His attitude---most people don't realize how difficult Aidan can be, besides Edward and I, as well as my sister, Katie. He is usually shy around other people or much calmer. However he is starting to show his true self to his speech therapist, which can be challenging at times as he is usually such a people pleaser whereas right now, he could care less! Aidan is incredibly strong willed, which can be extremely frusturating, but I do know it will be good when he is older. It has taken me quite a while to learn how to "manage" him. At times I feel he is running the house with his temperament, but I am trying to get into the mindset that he isn't running the house, "I am just giving him what he needs to grow the way he needs to." Doesn't make it easier most times, but it helps me not lose patience with him.
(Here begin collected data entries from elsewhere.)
(* ===== verification/ClusterServer.v ===== *)
(** * A member of the cluster

    src/distributed/cluster_server.cpp: the server of a member around the
    service of [ClusterService], its Raft node and the HTTP server of the
    metrics, from its constructor to the end of [finish_shutdown], and the
    page of the metrics.  A step is a call of the server, a step of the
    service or of the cluster, a step of the HTTP server, or a stage of
    [finish_shutdown].  What gRPC builds, and when [Server::Wait] returns, are
    choices of the steps. *)

From S2P Require Import Prelude OrderedMap Posix Path Store RaftTypes RaftStorage RaftNode RaftElection RaftCluster Executor Observability CommandLine MetricsHttp GrpcService ClusterService RaftSafety ClusterAnswers.

(** ** The page *)

Section page.
Context {F : Type} `{Double F}.
(** The double nearest to a fraction. *)
Context (ratio : Z * Z -> F).

(** The gauges that [refresh_metrics] sets, from what its queries return. *)
Definition gauges_of (node : NodeStatus) (storage : StateMachineStatistics) (executor : ExecutorStatistics) (size : Z) : list (str * F) :=
  [ (bytes_of "nebulakv_live_keys", d_of_Z size);
    (bytes_of "nebulakv_raft_term", d_of_Z (ns_term node));
    (bytes_of "nebulakv_raft_role", d_of_Z (role_number (ns_role node)));
    (bytes_of "nebulakv_raft_commit_index", d_of_Z (ns_commit_index node));
    (bytes_of "nebulakv_raft_last_applied", d_of_Z (ns_last_applied node));
    (bytes_of "nebulakv_raft_replication_lag", d_of_Z (u64 (ns_last_log_index node - ns_commit_index node)));
    (bytes_of "nebulakv_cache_hit_ratio", ratio (sms_cache_hit_ratio storage));
    (bytes_of "nebulakv_cache_hits_total", d_of_Z (sms_cache_hits storage));
    (bytes_of "nebulakv_cache_misses_total", d_of_Z (sms_cache_misses storage));
    (bytes_of "nebulakv_compactions_total", d_of_Z (sms_compactions_completed storage));
    (bytes_of "nebulakv_request_queue_depth", d_of_Z (es_queued_tasks executor));
    (bytes_of "nebulakv_active_requests", d_of_Z (es_active_tasks executor)) ].

Definition refresh_metrics (node : NodeStatus) (storage : StateMachineStatistics) (executor : ExecutorStatistics) (size : Z)
    (m : MetricsRegistry F) : MetricsRegistry F :=
  foldl (fun m g => set_gauge g.1 g.2 m) m (gauges_of node storage executor size).

Definition metrics_text (half ninety_five ninety_nine : F) (node : NodeStatus) (storage : StateMachineStatistics)
    (executor : ExecutorStatistics) (size : Z) (m : MetricsRegistry F) : str :=
  render_prometheus half ninety_five ninety_nine (refresh_metrics node storage executor size m).
End page.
He must do everything himself, if you do something a particular way that he doesn't like, he will have a massive fit, so I've often felt like I've catered to him to avoid those tantrums, but the last week or so, I've been careful to "keep him happy" for the most part, and you know what? He has been a lot happier, he is just a child that needs that kind of control, and I think that's ok. I of course do not let him get his way all the time--there are definitely limits with regards to safety(running in the parking lot!), but more often than not, I've been asking myself "why am I saying no?" and if there isn't a good answer, then I do not fight his need for that control.